Avec accès au MIMIC-CXR, financé par Philips Research, les utilisateurs enregistrés et leurs cohortes peuvent plus facilement développer des algorithmes pour quatorze des résultats les plus courants d'une radiographie pulmonaire, y compris la pneumonie, cardiomégalie (hypertrophie cardiaque), œdème (excès de liquide), et un poumon perforé. En associant des marqueurs visuels à des diagnostics précis, les machines peuvent facilement aider les cliniciens à tirer des conclusions plus précises plus rapidement et ainsi, traiter plus de cas en moins de temps. Ces algorithmes pourraient s'avérer particulièrement bénéfiques pour les médecins travaillant dans des hôpitaux sous-financés et en sous-effectif.
"Les zones rurales n'ont généralement pas de radiologues, " déclare le chercheur scientifique Alistair E. W. Johnson, co-développeur de la base de données avec Tom J. Pollard, Nathaniel R. Greenbaum, et Matthew P. Lungren; Seth J. Berkowitz, directeur de l'innovation informatique en radiologie; Chih-ying Deng de la faculté de médecine de Harvard; et Steven Horng, directeur adjoint de l'informatique de médecine d'urgence à Beth Israel. "Si vous avez une salle pleine de patients malades et que vous n'avez pas le temps de consulter un radiologue expert, c'est un endroit où un modèle peut aider."
À l'avenir, le laboratoire espère lier l'archive de rayons X au MIMIC-III, formant ainsi une base de données qui comprend à la fois les données et les images des patients en soins intensifs. Il y en a actuellement plus de 9 000 utilisateurs enregistrés MIMIC-III accédant aux données de soins intensifs, et le MIMIC-CXR serait une aubaine pour ceux en médecine de soins intensifs qui cherchent à compléter les données cliniques avec des images.
Un autre atout de la base de données réside dans son timing. Des chercheurs du Stanford Machine Learning Group et du Stanford Center for Artificial Intelligence in Medicine and Imaging ont publié un ensemble de données similaire en janvier, recueillies sur 15 ans à l'hôpital de Stanford. Le Laboratoire de physiologie computationnelle du MIT et les groupes de l'Université de Stanford ont collaboré pour garantir que les deux ensembles de données publiés puissent être utilisés avec un minimum de travail pour le chercheur intéressé.
"Avec les études monocentriques, vous n'êtes jamais sûr que ce que vous avez trouvé est vrai pour tout le monde, ou une conséquence du type de patients que l'hôpital reçoit, ou la façon dont il prodigue ses soins, " dit Johnson. " C'est pourquoi les essais multicentriques sont si puissants. En travaillant avec Stanford, nous avons essentiellement donné aux chercheurs du monde entier les moyens de mener leurs propres essais multicentriques sans avoir à dépenser les millions de dollars que cela coûte généralement. »

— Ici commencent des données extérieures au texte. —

(** ** Decoding: [json.Unmarshal] into the structures above

    Members are assigned in the order of the text.  A name matches a field up to
    case folding; null leaves a field as it is and makes a pointer or map nil; a
    value of another type is an error; unknown names are skipped. *)

Definition fold_rune (r : Z) : Z :=
  if (65 <=? r) && (r <=? 90) then r + 32 else if r =? 383 then 115 else if r =? 8490 then 107 else r.
Definition names_field (key field : string) : bool := map fold_rune (runes key) ==? map fold_rune (runes field).

Fixpoint dec_digits (acc : Z) (s : string) : option Z :=
  match s with
  | EmptyString => Some acc
  | String c s' => if is_digit c then dec_digits (10 * acc + (byte_val c - 48)) s' else None
  end.
Definition dec_literal (lit : string) : option Z :=
  match lit with
  | EmptyString => None
  | String c rest => if c ==? "-"%char then (if rest ==? "" then None else Z.opp <$> dec_digits 0 rest) else dec_digits 0 lit
  end.
Definition dec_uint64 (v : json) (old : Z) : option Z :=
  match v with
  | JNull => Some old
  | JNumber lit => if HasPrefix lit "-" then None else n ← dec_literal lit; if n <=? u64_max then Some n else None
  | _ => None
  end.
Definition dec_int64 (v : json) (old : Z) : option Z :=
  match v with
  | JNull => Some old
  | JNumber lit => n ← dec_literal lit; if (- int64_max - 1 <=? n) && (n <=? int64_max) then Some n else None
  | _ => None
  end.
Definition dec_string (v : json) (old : string) : option string :=
  match v with JNull => Some old | JString s => Some s | _ => None end.

(** [time.Time.UnmarshalJSON] accepts RFC 3339 only: a point before the
    fraction, and an offset below 24:00. *)
Definition strict_offset (s : string) : bool :=
  HasSuffix s "Z" ||
  match sdrop (String.length s - 6) s with
  | String c rest =>
      if (c ==? "+"%char) || (c ==? "-"%char) then
        match take_digits 2 0 rest with
        | Some (oh, String _ r) => (oh <? 24) && match take_digits 2 0 r with Some (om, _) => om <? 60 | None => false end
        | _ => false
        end
      else true
  | EmptyString => true
  end.
Definition dec_time (v : json) (old : Z) : option Z :=
  match v with
  | JNull => Some old
  | JString s => if sany (fun c => c ==? ","%char) s || negb (strict_offset s) then None else parse_rfc3339 s
  | _ => None
  end.

(** A number in a [map[string]any] becomes a float64 and is printed as one.  An
    integer of at most 53 bits keeps its digits; what [strconv] makes of any
    other literal is a parameter ([None]: out of range). *)
Class FloatText := { float64_text : string -> option string }.

Section Journal.
Context {F : FloatText}.

Definition number_any (lit : string) : option string :=
  if lit ==? "-0" then Some lit else
  match dec_literal lit with
  | Some n => if Z.abs n <=? 2 ^ 53 then Some (enc_int n) else float64_text lit
  | None => float64_text lit
  end.
Fixpoint dec_any (v : json) : option json :=
  match v with
  | JNumber lit => JNumber <$> number_any lit
  | JArray l =>
      JArray <$> (fix go (l : list json) : option (list json) :=
        match l with [] => Some [] | x :: rest => x' ← dec_any x; rest' ← go rest; Some (x' :: rest') end) l
  | JObject m =>
      JObject <$> (fix go (m acc : list (string * json)) : option (list (string * json)) :=
        match m with [] => Some acc | (k, x) :: rest => x' ← dec_any x; go rest (obj_set k x' acc) end) m []
  | _ => Some v
  end.
Definition dec_details (v : json) (old : payload) : option payload :=
  match v with
  | JNull => Some None
  | JObject m => acc ← foldl (fun acc kv => acc' ← acc; x ← dec_any kv.2; Some (obj_set kv.1 x acc')) (Some (default [] old)) m;
                 Some (Some acc)
  | _ => None
  end.

Definition dec_struct {A} (assign : A -> string -> json -> option A) (v : json) (old : A) : option A :=
  match v with
  | JNull => Some old
  | JObject m => foldl (fun acc kv => acc' ← acc; assign acc' kv.1 kv.2) (Some old) m
  | _ => None
  end.
Definition dec_pointer {A} (assign : A -> string -> json -> option A) (zero : A) (v : json) (old : option A) : option (option A) :=
  match v with JNull => Some None | _ => Some <$> dec_struct assign v (default zero old) end.

Definition assign_event (e : AuditEvent) (k : string) (v : json) : option AuditEvent :=
  let '(mkAuditEvent sq ts ty actor ws oc d) := e in
  if names_field k "sequence" then x ← dec_uint64 v sq; Some (mkAuditEvent x ts ty actor ws oc d)
  else if names_field k "timestamp" then x ← dec_time v ts; Some (mkAuditEvent sq x ty actor ws oc d)
  else if names_field k "type" then x ← dec_string v ty; Some (mkAuditEvent sq ts x actor ws oc d)
  else if names_field k "actor" then x ← dec_string v actor; Some (mkAuditEvent sq ts ty x ws oc d)
  else if names_field k "workspace_id" then x ← dec_string v ws; Some (mkAuditEvent sq ts ty actor x oc d)
  else if names_field k "outcome" then x ← dec_string v oc; Some (mkAuditEvent sq ts ty actor ws x d)
  else if names_field k "details" then x ← dec_details v d; Some (mkAuditEvent sq ts ty actor ws oc x)
  else Some e.
Definition assign_checkpoint (b : checkpointBoundary) (k : string) (v : json) : option checkpointBoundary :=
  let '(mkCheckpoint id g ls pt ec dg) := b in
  if names_field k "store_id" then x ← dec_string v id; Some (mkCheckpoint x g ls pt ec dg)
  else if names_field k "generation" then x ← dec_uint64 v g; Some (mkCheckpoint id x ls pt ec dg)
  else if names_field k "last_sequence" then x ← dec_uint64 v ls; Some (mkCheckpoint id g x pt ec dg)
  else if names_field k "pruned_through" then x ← dec_uint64 v pt; Some (mkCheckpoint id g ls x ec dg)
  else if names_field k "event_count" then x ← dec_uint64 v ec; Some (mkCheckpoint id g ls pt x dg)
  else if names_field k "digest" then x ← dec_string v dg; Some (mkCheckpoint id g ls pt ec x)
  else Some b.
Definition assign_record (r : auditRecord) (k : string) (v : json) : option auditRecord :=
  let '(mkAuditRecord sv kd at_ id ev pt cp) := r in
  if names_field k "schema_version" then x ← dec_int64 v sv; Some (mkAuditRecord x kd at_ id ev pt cp)
  else if names_field k "record_kind" then x ← dec_string v kd; Some (mkAuditRecord sv x at_ id ev pt cp)
  else if names_field k "recorded_at" then x ← dec_time v at_; Some (mkAuditRecord sv kd x id ev pt cp)
  else if names_field k "store_id" then x ← dec_string v id; Some (mkAuditRecord sv kd at_ x ev pt cp)
  else if names_field k "event" then x ← dec_pointer assign_event zeroAuditEvent v ev; Some (mkAuditRecord sv kd at_ id x pt cp)
  else if names_field k "pruned_through" then x ← dec_uint64 v pt; Some (mkAuditRecord sv kd at_ id ev x cp)
  else if names_field k "checkpoint" then
    x ← dec_pointer assign_checkpoint zeroCheckpoint v cp; Some (mkAuditRecord sv kd at_ id ev pt x)
  else Some r.
Definition assign_kind (kind k : string) (v : json) : option string :=
  if names_field k "record_kind" then dec_string v kind else Some kind.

Comme avec MIMIC-III, les chercheurs pourront accéder à MIMIC-CXR en suivant d'abord une formation sur la gestion des sujets humains, puis en acceptant de citer l'ensemble de données dans leurs travaux publiés.
"La prochaine étape est les rapports en texte libre, " dit Johnson. "Nous nous dirigeons davantage vers une histoire complète. Lorsqu'un radiologue examine une radiographie pulmonaire, ils savent qui est la personne et pourquoi ils sont là. Si nous voulons faciliter la vie des radiologues, les modèles ont besoin de savoir qui est la personne, trop."
Cette histoire est republiée avec l'aimable autorisation de MIT News (web.mit.edu/newsoffice/), un site populaire qui couvre l'actualité de la recherche du MIT, innovation et enseignement.